**RECORDS SHOWN:**
(** * SingleThreadedProxyResolver: a shallow embedding and its properties

    Source: [src/net/proxy/single_threaded_proxy_resolver.cc].

    The resolver serialises proxy queries through one worker thread.  The
    embedding keeps the objects of the source as records in an explicit
    [World]: the heap of [Job] objects (addressed by their allocation index,
    which is what a [RequestHandle] points to), the members of the resolver
    ([resolver_], [thread_], [pending_jobs_]), the message loop of the worker
    thread (inside [thread_]) and the message loop of the origin thread.

    Methods are functions [World -> option World]; [None] is a failed DCHECK
    or an access through a null or dangling pointer.  The two threads are
    interleaved at the granularity of message-loop tasks: a task of the worker
    thread ([Job::DoQuery], [SetPacScriptTask::Run]) touches only the wrapped
    resolver, the job's [url_] and [results_buf_] and the origin loop, none of
    which the origin thread reads while that task is outstanding, so running
    it atomically loses no behaviour. *)

From stdpp Require Import base option list sorting gmap strings.
From Stdlib Require Import ZArith Lia.

Local Open Scope Z_scope.
Local Open Scope nat_scope.

(** ** Data *)

Abbreviation GURL := string.
Abbreviation ProxyInfo := string.

(** Modelled from the spec: [net/base/net_errors.h] is not part of the
    sources.  The spec fixes that non-negative codes are successes and
    negative ones failures, which makes [OK] zero; the pending sentinel is a
    failure code that is never a final result, [-1] in Chromium. *)
Definition OK : Z := 0%Z.
Definition ERR_IO_PENDING : Z := (-1)%Z.

(** Modelled from the spec: [net/proxy/proxy_resolver.h] is not part of the
    sources.  The wrapped resolution engine offers [resolve(url)], the two
    configuration calls and the capability flag [expects_pac_bytes]; what a
    lookup answers is left to [engine], a function of the installed script,
    the URL and the previous content of the output buffer. *)
Inductive PacScript :=
| NoScript
| ScriptByUrl (pac_url : GURL)
| ScriptByData (bytes : string).

Record ProxyResolver := mkResolver {
  expects_pac_bytes : bool;
  pac_script : PacScript;
  engine : PacScript -> GURL -> ProxyInfo -> Z * ProxyInfo
}.

Definition SetPacScriptByUrl (pac_url : GURL) (r : ProxyResolver) : ProxyResolver :=
  mkResolver (expects_pac_bytes r) (ScriptByUrl pac_url) (engine r).

Definition SetPacScriptByData (bytes : string) (r : ProxyResolver) : ProxyResolver :=
  mkResolver (expects_pac_bytes r) (ScriptByData bytes) (engine r).

(** The only [SingleThreadedProxyResolver] of a world; a job's
    [coordinator_] either points to it or is [NULL]. *)
Inductive Coordinator := this_resolver.

(** [class SingleThreadedProxyResolver::Job].  Pointers are options:
    [callback_] and [results_] hold the address of a caller-owned object.
    [origin_loop_] is the one origin loop of the world.  [ref_count_] counts
    the references that the code of this file takes on the job: the one of
    the queue's [scoped_refptr] and the one that [Start] takes with [AddRef]
    and [QueryComplete] drops with [Release].  The references that posted
    tasks hold are not in it; [task_references] counts them. *)
Record Job := mkJob {
  coordinator_ : option Coordinator;
  callback_ : option nat;
  results_ : option nat;
  url_ : GURL;
  is_started_ : bool;
  results_buf_ : ProxyInfo;
  ref_count_ : nat
}.

(** Tasks posted to the worker thread's loop and to the origin loop. *)
Inductive WorkerTask :=
| DoQueryTask (j : nat)
| SetPacScriptTask (pac_url : GURL) (bytes : string).

Inductive OriginTask :=
| QueryCompleteTask (j : nat) (result_code : Z).

(** What an observer of the program can see happen, in order. *)
Inductive Event :=
| EvThreadStart
| EvStart (j : nat)
| EvCancel (j : nat)
| EvUse (j slot : nat) (info : ProxyInfo)
| EvCallback (j cb : nat) (result_code : Z)
| EvThreadStop
| EvResolverDestroyed.

(** The program's state, and two records kept for the statements only:
    [worker_log], the tasks the worker thread has run, and [events].
    [alive] tells whether the resolver object exists: it is set by the
    constructor and cleared by the destructor.  [thread_] is null or holds
    the started thread with the tasks waiting in its message loop; [heap]
    holds every job ever allocated, at its address; [slots] are the caller's
    [ProxyInfo] objects, by address. *)
Record World := mkWorld {
  alive : bool;
  resolver_ : option ProxyResolver;
  thread_ : option (list WorkerTask);
  pending_jobs_ : list nat;
  heap : list Job;
  origin_loop : list OriginTask;
  slots : gmap nat string;
  worker_log : list WorkerTask;
  events : list Event
}.

(** Field updates. *)
Definition set_alive (b : bool) (w : World) : World :=
  mkWorld b (resolver_ w) (thread_ w) (pending_jobs_ w) (heap w)
          (origin_loop w) (slots w) (worker_log w) (events w).
Definition set_resolver (r : option ProxyResolver) (w : World) : World :=
  mkWorld (alive w) r (thread_ w) (pending_jobs_ w) (heap w)
          (origin_loop w) (slots w) (worker_log w) (events w).
Definition set_thread (t : option (list WorkerTask)) (w : World) : World :=
  mkWorld (alive w) (resolver_ w) t (pending_jobs_ w) (heap w)
          (origin_loop w) (slots w) (worker_log w) (events w).
Definition set_pending (q : list nat) (w : World) : World :=
  mkWorld (alive w) (resolver_ w) (thread_ w) q (heap w)
          (origin_loop w) (slots w) (worker_log w) (events w).
Definition set_heap (h : list Job) (w : World) : World :=
  mkWorld (alive w) (resolver_ w) (thread_ w) (pending_jobs_ w) h
          (origin_loop w) (slots w) (worker_log w) (events w).
Definition set_origin (o : list OriginTask) (w : World) : World :=
  mkWorld (alive w) (resolver_ w) (thread_ w) (pending_jobs_ w) (heap w)
          o (slots w) (worker_log w) (events w).
Definition set_slots (s : gmap nat string) (w : World) : World :=
  mkWorld (alive w) (resolver_ w) (thread_ w) (pending_jobs_ w) (heap w)
          (origin_loop w) s (worker_log w) (events w).
Definition set_worker_log (l : list WorkerTask) (w : World) : World :=
  mkWorld (alive w) (resolver_ w) (thread_ w) (pending_jobs_ w) (heap w)
          (origin_loop w) (slots w) l (events w).
Definition log (e : Event) (w : World) : World :=
  mkWorld (alive w) (resolver_ w) (thread_ w) (pending_jobs_ w) (heap w)
          (origin_loop w) (slots w) (worker_log w) (events w ++ [e]).

Definition set_job (j : nat) (job : Job) (w : World) : World :=
  set_heap (<[j := job]> (heap w)) w.

(** A failed [DCHECK], and a pointer that must be valid to be used. *)
Definition DCHECK (b : bool) : option unit := if b then Some tt else None.
Definition valid (b : bool) : option unit := if b then Some tt else None.

Fixpoint run_all {A} (f : A -> World -> option World) (l : list A) (w : World)
  : option World :=
  match l with
  | [] => Some w
  | x :: l' => w' ← f x w; run_all f l' w'
  end.

(** ** Job *)

Definition is_started (job : Job) : bool := is_started_ job.

(** [bool was_cancelled() const { return callback_ == NULL; }] *)
Definition was_cancelled (job : Job) : bool :=
  match callback_ job with None => true | Some _ => false end.

Definition AddRef (job : Job) : Job :=
  mkJob (coordinator_ job) (callback_ job) (results_ job) (url_ job)
        (is_started_ job) (results_buf_ job) (S (ref_count_ job)).

Definition Release (job : Job) : Job :=
  mkJob (coordinator_ job) (callback_ job) (results_ job) (url_ job)
        (is_started_ job) (results_buf_ job) (pred (ref_count_ job)).

Definition Job_Release (j : nat) (w : World) : option World :=
  job ← heap w !! j;
  Some (set_job j (Release job) w).

(** [Job::Job]: [DCHECK(callback)], not started, not cancelled. *)
Definition Job_new (url : GURL) (results callback : option nat) : option Job :=
  _ ← DCHECK (bool_decide (is_Some callback));
  Some (mkJob (Some this_resolver) callback results url false "" 0).

(** [Job::Start]: mark started, take a reference, post [DoQuery] to the
    worker thread's loop (reached through [coordinator_]).  The reference
    that the posted task itself holds on the job is not in [ref_count_]. *)
Definition Job_Start (j : nat) (w : World) : option World :=
  job ← heap w !! j;
  _ ← coordinator_ job;
  _ ← valid (alive w);
  loop ← thread_ w;
  let job' := AddRef (mkJob (coordinator_ job) (callback_ job) (results_ job)
                            (url_ job) true (results_buf_ job) (ref_count_ job)) in
  Some (log (EvStart j)
         (set_thread (Some (loop ++ [DoQueryTask j])) (set_job j job' w))).

(** [Job::Cancel]: clear the three pointers. *)
Definition Job_Cancel (j : nat) (w : World) : option World :=
  job ← heap w !! j;
  let job' := mkJob None None None (url_ job) (is_started_ job)
                    (results_buf_ job) (ref_count_ job) in
  Some (log (EvCancel j) (set_job j job' w)).

(** [Job::DoQuery], on the worker thread.  Its argument is the pointer
    [coordinator_->resolver_.get()] that [Start] captured: the resolver's
    [resolver_], unusable once the destructor has released it. *)
Definition Job_DoQuery (j : nat) (w : World) : option World :=
  job ← heap w !! j;
  r ← resolver_ w;
  let '(rv, buf) := engine r (pac_script r) (url_ job) (results_buf_ job) in
  _ ← DCHECK (negb (rv =? ERR_IO_PENDING)%Z);
  let job' := mkJob (coordinator_ job) (callback_ job) (results_ job)
                    (url_ job) (is_started_ job) buf (ref_count_ job) in
  Some (set_origin (origin_loop w ++ [QueryCompleteTask j rv]) (set_job j job' w)).

(** [SetPacScriptTask::Run], on the worker thread. *)
Definition SetPacScriptTask_Run (pac_url : GURL) (bytes : string) (w : World)
  : option World :=
  r ← resolver_ w;
  Some (set_resolver
          (Some (if expects_pac_bytes r
                 then SetPacScriptByData bytes r
                 else SetPacScriptByUrl pac_url r)) w).

(** ** SingleThreadedProxyResolver *)

(** The constructor: a live resolver wrapping [r], no thread, no job. *)
Definition init (r : ProxyResolver) : World :=
  mkWorld true (Some r) None [] [] [] ∅ [] [].

Definition EnsureThreadStarted (w : World) : World :=
  match thread_ w with
  | Some _ => w
  | None => log EvThreadStart (set_thread (Some []) w)
  end.

Definition ProcessPendingJobs (w : World) : option World :=
  match pending_jobs_ w with
  | [] => Some w
  | j :: _ =>
      job ← heap w !! j;
      if is_started job then Some w
      else Job_Start j (EnsureThreadStarted w)
  end.

(** [pop_front] drops the queue's reference to the job. *)
Definition RemoveFrontOfJobsQueueAndStartNext (expected_job : nat) (w : World)
  : option World :=
  match pending_jobs_ w with
  | [] => None
  | j :: rest =>
      _ ← DCHECK (bool_decide (expected_job = j));
      w1 ← Job_Release j (set_pending rest w);
      ProcessPendingJobs w1
  end.

(** Returns the result code, the handle written to [*request] (when
    [request] is not null) and the new world.  The new job lives at the next
    free heap address; the reference taken here is the queue's (the local
    [scoped_refptr] is gone when the method returns). *)
Definition GetProxyForURL (url : GURL) (results callback : option nat)
    (request : bool) (w : World) : option (Z * option nat * World) :=
  _ ← valid (alive w);
  _ ← DCHECK (bool_decide (is_Some callback));
  job ← Job_new url results callback;
  let j := length (heap w) in
  let w1 := set_pending (pending_jobs_ w ++ [j])
              (set_heap (heap w ++ [AddRef job]) w) in
  w2 ← ProcessPendingJobs w1;
  Some (ERR_IO_PENDING, if request then Some j else None, w2).

(** [std::find] followed by [erase]: the first occurrence goes. *)
Fixpoint erase_first (j : nat) (q : list nat) : option (list nat) :=
  match q with
  | [] => None
  | k :: q' => if bool_decide (k = j) then Some q'
               else q'' ← erase_first j q'; Some (k :: q'')
  end.

Definition is_active_job (job : Job) (j : nat) (w : World) : bool :=
  is_started job && negb (bool_decide (pending_jobs_ w = []))
  && bool_decide (head (pending_jobs_ w) = Some j).

(** A handle is the allocation index of its job, and the heap keeps every
    job that was ever made.  For the handle of a job that the program has
    deleted the model finds the old record where the source reads freed
    memory: what [CancelRequest] answers for such a handle says nothing
    about the program. *)
Definition CancelRequest (req : option nat) (w : World) : option World :=
  _ ← valid (alive w);
  j ← req;
  job ← heap w !! j;
  let active := is_active_job job j w in
  w1 ← Job_Cancel j w;
  if active then RemoveFrontOfJobsQueueAndStartNext j w1
  else
    q ← erase_first j (pending_jobs_ w1);
    Job_Release j (set_pending q w1).

Definition SetPacScriptHelper (pac_url : GURL) (bytes : string) (w : World)
  : option World :=
  _ ← valid (alive w);
  let w1 := EnsureThreadStarted w in
  loop ← thread_ w1;
  Some (set_thread (Some (loop ++ [SetPacScriptTask pac_url bytes])) w1).

Definition SetPacScriptByUrlInternal (pac_url : GURL) : World -> option World :=
  SetPacScriptHelper pac_url "".

Definition SetPacScriptByDataInternal (bytes : string) : World -> option World :=
  SetPacScriptHelper "" bytes.

(** ** The worker thread *)

Definition run_worker_task (t : WorkerTask) (w : World) : option World :=
  let w' := set_worker_log (worker_log w ++ [t]) w in
  match t with
  | DoQueryTask j => Job_DoQuery j w'
  | SetPacScriptTask pac_url bytes => SetPacScriptTask_Run pac_url bytes w'
  end.

(** One turn of the worker's message loop. *)
Definition worker_step (w : World) : option World :=
  match thread_ w with
  | Some (t :: rest) => run_worker_task t (set_thread (Some rest) w)
  | _ => Some w
  end.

**TASK REQUIREMENTS:** From the listing above, count the lines that include the word "every" and give the total alone.

**OUTPUT OF THE TASK:** 2